Accointances avec l’islam
Au demeurant, l’affaire est plus complexe qu’il n’y paraît. On reproche au chercheur les propos qu’il a tenus dans un mail personnel adressé à une collègue, mail qui a été publié sur un blog à son insu et qui a déclenché une plainte de la part de Joseph Illand.
A cette chercheuse de Toulouse, interdite d’exercer car elle portait le voile (une sanction imputée au même fonctionnaire de défense que celui qui suivait les travaux de Vincent Geisser), il écrivait les propos suivants :
« Le FD (fonctionnaire défense, ndlr) est un idéologue qui traque les musulmans et leurs « amis », comme à une certaine époque on traquait les Juifs et les Justes.
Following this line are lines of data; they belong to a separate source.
(** * Browser-profile synthesis pipeline: a shallow embedding

    The development follows the TypeScript sources function by function:
    - [Dedup]      utils/deduplicationEngine.ts   DeduplicationEngine
    - [Merge]      utils/enhancedMergeEngine.ts   EnhancedMergeEngine
    - [Normalizer] utils/universalDataNormalizer  UniversalDataNormalizer
    - [Extractor]  utils/realDataExtraction       RealDataExtractor (Chrome)
    - [Recovery]   the SQLite corruption handler  SQLiteCorruptionHandler

    Conventions.  A JavaScript string is a [string]: its code units are
    taken below 256.  Integer-valued JavaScript numbers (counters, visit
    counts, [Date] time values in milliseconds) are [Z]; the fractional ones
    (similarity scores, thresholds, draws of [Math.random]) are exact
    rationals [Q].  A property that may be [undefined] is an [option].
    Logging through [logCallback] has no effect on any value and is left
    out, except in [Recovery], where the entry into each recovery method is
    recorded in a trace. *)

From Stdlib Require Import ZArith List String Ascii Bool Lia QArith Qround.
From Stdlib Require Import DecimalString.
From ExtLib Require Import Structures.Monad Structures.MonadState
  Data.Monads.StateMonad.
Import ListNotations.

Local Open Scope string_scope.
Local Open Scope Z_scope.

(* ===================================================================== *)
(** ** JavaScript strings and the [||] operator *)
(* ===================================================================== *)

Module JS.

Definition code (c : ascii) : N := N_of_ascii c.

Definition in_range (lo hi : N) (c : ascii) : bool :=
  (N.leb lo (code c) && N.leb (code c) hi)%bool.

(** [String.prototype.toLowerCase] on code units below 256: A-Z, and the
    Latin-1 capitals U+00C0..U+00DE except the multiplication sign. *)
Definition lower_char (c : ascii) : ascii :=
  if (in_range 65 90 c
      || (in_range 192 222 c && negb (N.eqb (code c) 215)))%bool
  then ascii_of_N (code c + 32)
  else c.

Fixpoint toLowerCase (s : string) : string :=
  match s with
  | EmptyString => EmptyString
  | String c r => String (lower_char c) (toLowerCase r)
  end.

(** White space and line terminators below 256: TAB, LF, VT, FF, CR,
    SPACE and NBSP. *)
Definition is_space (c : ascii) : bool :=
  (in_range 9 13 c || N.eqb (code c) 32 || N.eqb (code c) 160)%bool.

Fixpoint trimStart (s : string) : string :=
  match s with
  | EmptyString => EmptyString
  | String c r => if is_space c then trimStart r else s
  end.

(** Removes the longest suffix all of whose characters satisfy [p]. *)
Fixpoint dropTrailing (p : ascii -> bool) (s : string) : string :=
  match s with
  | EmptyString => EmptyString
  | String c r =>
      match dropTrailing p r with
      | EmptyString => if p c then EmptyString else String c EmptyString
      | r' => String c r'
      end
  end.

Definition trimEnd (s : string) : string := dropTrailing is_space s.

Definition trim (s : string) : string := trimEnd (trimStart s).

Fixpoint startsWith (p s : string) : bool :=
  match p, s with
  | EmptyString, _ => true
  | String a p', String b s' => (Ascii.eqb a b && startsWith p' s')%bool
  | String _ _, EmptyString => false
  end.

(** [s.includes(t)] *)
Fixpoint includes (s t : string) : bool :=
  (startsWith t s
   || match s with
      | EmptyString => false
      | String _ r => includes r t
      end)%bool.

Fixpoint drop (n : nat) (s : string) : string :=
  match n, s with
  | O, _ => s
  | S _, EmptyString => EmptyString
  | S n', String _ r => drop n' r
  end.

(** [s.replace(/^www\./, '')] *)
Definition replace_leading_www (s : string) : string :=
  if startsWith "www." s then drop 4 s else s.

Definition is_slash (c : ascii) : bool := Ascii.eqb c "/"%char.

(** [s.replace(/\/+$/, '')] *)
Definition replace_trailing_slashes (s : string) : string :=
  dropTrailing is_slash s.

(** [a || b] for a possibly missing string: the empty string is falsy. *)
Definition or_string (a : option string) (b : string) : string :=
  match a with
  | Some s => if String.eqb s "" then b else s
  | None => b
  end.

(** [a || b] for a possibly missing number: zero is falsy. *)
Definition or_number (a : option Z) (b : Z) : Z :=
  match a with
  | Some n => if Z.eqb n 0 then b else n
  | None => b
  end.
Le FD constitue des dossiers sécuritaires sur un nombre de chercheurs du CNRS afin de les faire sanctionner.
Sa cible privilégiée ? Les chercheurs travaillant sur le monde arabe et musulman, mais aussi les chercheurs ayant des accointances avec l’islam ».
Harcèlement sécuritaire
Pour expliquer la dureté de ces propos, il faut rappeler que Vincent Geisser estime avoir subi « cinq ans de harcèlement sécuritaire » de la part de Joseph Illand, selon les propos des chercheurs qui le soutiennent.
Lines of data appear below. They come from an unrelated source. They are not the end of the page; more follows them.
(** In such a tree the parent references of every node lead to a root, in
    as many steps as the node is deep, at most. *)
Lemma tree_ok_ancestry t dep h :
  tree_ok t dep (shapes h) →
  ∀ k a n, dep a ≤ k → h !! a = Some n →
    ∃ path root, ancestry h a path root ∧ length path ≤ dep a.
Proof.
  intros Hok. induction k as [|k IH]; intros a n Hk Ha.
  - destruct (parent n) as [p|] eqn:Hp.
    + apply lookup_shapes_Some in Ha. unfold shape in Ha. rewrite Hp in Ha.
      destruct (ok_parent _ _ _ Hok _ _ _ _ Ha) as [Hd _]. lia.
    + exists [], a. split; [by econstructor|simpl; lia].
  - destruct (parent n) as [p|] eqn:Hp.
    + pose proof (lookup_shapes_Some _ _ _ Ha) as Hs. unfold shape in Hs. rewrite Hp in Hs.
      destruct (ok_parent _ _ _ Hok _ _ _ _ Hs) as [Hd [sp Hsp]].
      destruct sp as [[ep pp] cp].
      apply shapes_lookup_Some in Hsp as (np & Hnp & _).
      destruct (IH p np) as (path & root & Hanc & Hlen); [lia|done|].
      exists (a :: path), root. split; [by econstructor|simpl; lia].
    + exists [], a. split; [by econstructor|simpl; lia].
Qed.

(** The statistics of the root's children that the search returns from. *)
Definition visits_of (h : heap) (c : addr) : nat :=
  default 0 (number_visits <$> h !! c).

Definition expanded_of (h : heap) (c : addr) : nat :=
  default 0 ((λ n : node, if is_expanded n then 1 else 0) <$> h !! c).

Definition visit_sum (h : heap) (cs : list addr) : nat := sum_list_with (visits_of h) cs.

Definition expanded_count (h : heap) (cs : list addr) : nat :=
  sum_list_with (expanded_of h) cs.

Lemma sum_with_plus {A} (f g : A → nat) (l : list A) :
  sum_list_with f l + sum_list_with g l = sum_list_with (λ y, f y + g y) l.
Proof. induction l as [|y l IH]; simpl; [done|]. rewrite <- IH. lia. Qed.

Lemma sum_with_ext {A} (f g : A → nat) (l : list A) :
  (∀ y, y ∈ l → g y = f y) → sum_list_with g l = sum_list_with f l.
Proof.
  induction l as [|y l IH]; simpl; intros E; [done|].
  rewrite E, IH; [done| |apply elem_of_cons; by left].
  intros z Hz. apply E. apply elem_of_cons. by right.
Qed.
Ingénieur général de l’armement, ancien de la Défense et fonctionnaire au CNRS depuis 2003, Joseph Illand était donc chargé de surveiller les « intérêts » de la recherche française.
Alors qu’il effectuait une enquête sur les enseignants-chercheurs issus des migrations maghrébines, le département dont dépendait Vincent Geisser a été classé « sensible », tout comme le thème de ses travaux, et il s’est aperçu que le FD avait récolté nombre d’informations sur ses recherches, dans le but de le faire « sanctionner ».
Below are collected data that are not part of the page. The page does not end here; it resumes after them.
(** Numbers alone can leave a factor at ["None"] as well: three
    matches under the same rate of 5.33 give, in doubles,
    [3 * sum_y2 - sum_y ** 2 = -2.8e-14]; the radicand is negative,
    its root complex, and [round] raises on the coefficient. *)
Example constant_factor_leaves_strength_None (pow_half : Q -> Q) :
  List.length (filter (both_present fed_rate) constant_rate_points) = 3%nat /\
  pearson pow_half [1; 2; 3]
    [Binary64.fl (533 # 100); Binary64.fl (533 # 100); Binary64.fl (533 # 100)] = None /\
  strength (lookup (calculate_macro_correlations pow_half constant_rate_points) fed_rate)
  = "None".
Proof. repeat split; vm_compute; reflexivity. Qed.

(** ** The pattern aggregator *)

Lemma step_counts (e : event) (a : accumulators) :
  bullish_count (step a e) = (bullish_count a + if is_bullish e then 1 else 0)%nat /\
  bearish_count (step a e) = (bearish_count a + if is_bearish e then 1 else 0)%nat /\
  events_with_macro (step a e) =
    (events_with_macro a + if carries_macro_snapshot e then 1 else 0)%nat.
Proof.
  unfold step, is_bullish, is_bearish, carries_macro_snapshot.
  cbn [bullish_count bearish_count events_with_macro].
  destruct (price_change_pct e) as [[|q|s]|]; cbn [get];
    try destruct (Py.Qgtb q 0); destruct (e_macro_data e) as [m|];
    try destruct (has_key_macro m); cbn [negb]; repeat split; lia.
Qed.

Lemma fold_counts (events : list event) : forall a,
  let a' := fold_left step events a in
  bullish_count a' = (bullish_count a + List.length (filter is_bullish events))%nat /\
  bearish_count a' = (bearish_count a + List.length (filter is_bearish events))%nat /\
  events_with_macro a' =
    (events_with_macro a + List.length (filter carries_macro_snapshot events))%nat.
Proof.
  induction events as [|e events IH]; intro a; cbn zeta.
  - simpl. repeat split; lia.
  - simpl fold_left. destruct (IH (step a e)) as (H1 & H2 & H3).
    destruct (step_counts e a) as (S1 & S2 & S3).
    rewrite H1, H2, H3, S1, S2, S3. simpl filter.
    destruct (is_bullish e), (is_bearish e), (carries_macro_snapshot e);
      simpl; repeat split; lia.
Qed.

Lemma bullish_bearish_total (events : list event) :
  (List.length (filter is_bullish events) + List.length (filter is_bearish events)
   <= List.length events)%nat.
Proof.
  induction events as [|e events IH]; [simpl; lia|].
  simpl. unfold is_bullish at 1, is_bearish at 1.
  destruct (price_change_pct e) as [[|q|s]|]; try (simpl; lia).
  destruct (Py.Qgtb q 0); simpl; lia.
Qed.

Section AggregatorFacts.

Variable pow_half : Q -> Q.
Variable repr_float : Q -> string.
Variable format_1f : Q -> string.
Variable format_0f : Q -> string.

Local Abbreviation analyze :=
  (analyze_similar_events pow_half repr_float format_1f format_0f).

(** Once three matches carry a macro snapshot the analysis reports
    failure: the call of [generate_macro_insights] lacks its second
    argument, and the [except] clause turns the [TypeError] into the
    failure result. *)
Lemma macro_analysis_fails (events : list event) :
  (3 <= List.length (filter carries_macro_snapshot events))%nat ->
  analyze events =
  Failure (String.append "Error analyzing similar events: "
             "generate_macro_insights() missing 1 required positional argument: 'macro_data_points'").
Proof.
  intro H. unfold analyze_similar_events.
  destruct events as [|e events]; [simpl in H; lia|].
  unfold analyze_body.
  destruct (fold_counts (e :: events) initial_accumulators) as (_ & _ & Hm).
  cbn zeta in Hm. cbn [events_with_macro initial_accumulators] in Hm.
  rewrite Nat.add_0_l in Hm. rewrite Hm.
  destruct (Nat.leb_spec 3 (List.length (filter carries_macro_snapshot (e :: events))))
    as [_|Hlt]; [|lia].
  reflexivity.
Qed.

(** C1 (what the code does). Three matches that carry a macro
    snapshot: the call reports failure and no pattern summary. *)
Theorem three_macro_matches_fail :
  analyze three_macro_matches =
  Failure "Error analyzing similar events: generate_macro_insights() missing 1 required positional argument: 'macro_data_points'" /\
  success (analyze three_macro_matches) = false.
Proof. split; reflexivity. Qed.

End AggregatorFacts.

(** ** Rounding to the nearest integer *)

Lemma round_floor_cases (x : Q) :
  Py.round x = Qfloor x \/ Py.round x = (Qfloor x + 1)%Z.
Proof.
  unfold Py.round.
  destruct (Py.Qltb _ _); [now left|].
  destruct (Py.Qltb _ _); [now right|].
  destruct (Z.even _); [now left | now right].
Qed.

Lemma round_bounds (x : Q) (lo hi : Z) :
  inject_Z lo <= x -> x <= inject_Z hi -> (lo <= Py.round x <= hi)%Z.
Proof.
  intros Hlo Hhi.
  assert (Hf : (lo <= Qfloor x)%Z).
  { rewrite <- (Qfloor_Z lo). now apply Qfloor_resp_le. }
  assert (Hf' : (Qfloor x <= hi)%Z).
  { rewrite <- (Qfloor_Z hi). now apply Qfloor_resp_le. }
  pose proof (Qfloor_le x) as Hle.
  split.
  - destruct (round_floor_cases x) as [-> | ->]; lia.
  - destruct (Z.eq_dec (Qfloor x) hi) as [E|NE].
    + assert (Hx : x - inject_Z (Qfloor x) == 0).
      { rewrite E in *. lra. }
      unfold Py.round.
      assert (Hlt : Py.Qltb (x - inject_Z (Qfloor x)) (1 # 2) = true).
      { apply Qltb_lt. rewrite Hx. reflexivity. }
      rewrite Hlt. lia.
    + destruct (round_floor_cases x) as [-> | ->]; lia.
Qed.

(** A rounded value is within one half of the number it rounds. *)
Lemma round_near (x : Q) : inject_Z (Py.round x) - (1 # 2) <= x.
Proof.
  pose proof (Qfloor_le x) as Hle.
  unfold Py.round.
  destruct (Py.Qltb (x - inject_Z (Qfloor x)) (1 # 2)) eqn:E1; [lra|].
  apply Qltb_ge in E1.
  assert (H1 : inject_Z (Qfloor x + 1) == inject_Z (Qfloor x) + 1).
  { rewrite inject_Z_plus. reflexivity. }
  destruct (Py.Qltb (1 # 2) (x - inject_Z (Qfloor x))); [rewrite H1; lra|].
  destruct (Z.even (Qfloor x)); [lra | rewrite H1; lra].
Qed.

Lemma round_sign (x : Q) :
  (0 <= x -> (0 <= Py.round x)%Z) /\ (x <= 0 -> (Py.round x <= 0)%Z).
Proof.
  split; intro H.
  - apply (@round_bounds x 0%Z (Qfloor x + 1)%Z); [exact H|].
    apply Qlt_le_weak, Qlt_floor.
  - apply (@round_bounds x (Qfloor x) 0%Z); [apply Qfloor_le | exact H].
Qed.

Lemma round_nearest (x : Q) : nearest x (Py.round x).
Proof.
  pose proof (Qfloor_le x) as Hle. pose proof (Qlt_floor x) as Hlt.
  assert (H1 : inject_Z (Qfloor x + 1) == inject_Z (Qfloor x) + 1).
  { rewrite inject_Z_plus. reflexivity. }
  rewrite H1 in Hlt.
  unfold nearest, Py.round.
  destruct (Py.Qltb (x - inject_Z (Qfloor x)) (1 # 2)) eqn:E1.
  { apply Qltb_lt in E1. left. split; lra. }
  apply Qltb_ge in E1.
  destruct (Py.Qltb (1 # 2) (x - inject_Z (Qfloor x))) eqn:E2.
  { apply Qltb_lt in E2. left. rewrite H1. split; lra. }
  apply Qltb_ge in E2.
  destruct (Z.even (Qfloor x)) eqn:Ev.
  - right. split; [left; lra | exact Ev].
  - right. split; [right; rewrite H1; lra|].
    rewrite Z.even_add, Ev. reflexivity.
Qed.

Lemma nearest_le (x y : Q) (r s : Z) :
  nearest x r -> nearest y s -> x <= y -> (r <= s)%Z.
Proof.
  intros Hr Hs Hxy.
  destruct (Z_le_gt_dec r s) as [H|H]; [exact H|exfalso].
  assert (Hq : inject_Z s + 1 <= inject_Z r).
  { change 1 with (inject_Z 1). rewrite <- inject_Z_plus, <- Zle_Qle. lia. }
  destruct Hr as [[Hr1 Hr2]|[Hr Er]]; destruct Hs as [[Hs1 Hs2]|[Hs Es]]; try lra.
  destruct Hr as [Hr|Hr]; destruct Hs as [Hs|Hs]; try lra.
  assert (Hq' : inject_Z r == inject_Z s + 1) by lra.
  change 1 with (inject_Z 1) in Hq'. rewrite <- inject_Z_plus in Hq'.
  assert (Er' : r = (s + 1)%Z) by (unfold Qeq in Hq'; cbn in Hq'; lia).
  rewrite Er', Z.even_add, Es in Er. discriminate.
Qed.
« Petit à petit, j’ai compris ce qu’on me reprochait, d’infiltrer le CNRS avec un lobby islamique », déclare à Rue 89 Vincent Geisser , connu pour être l’auteur de La Nouvelle Islamophobie, un ouvrage qui a suscité des débats passionnés.
Maccarthysme à la française
L’ « affaire Geisser » a en tout cas provoqué l’ire du milieu de la recherche, qui s’inquiète de la menace pesant sur la liberté des scientifiques.
La convocation de Vincent Geisser a déclenché le lancement d’une pétition « pour la défense de la liberté intellectuelle des chercheurs et enseignants-chercheurs de la fonction publique », qui a récolté plus de 4.000 signatures. Une lettre ouverte a également été adressée à Valérie Pécresse, ministre de l’Enseignement supérieur et de la Recherche.
Des « pointures » du monde universitaire, telles qu’Edgar Morin, Pascal Boniface ou Olivier Roy ont expliqué qu’ils soutenaient Vincent Geisser, moins pour ses positions sur l’islam que pour la sauvegarde du principe de liberté intellectuelle des universitaires.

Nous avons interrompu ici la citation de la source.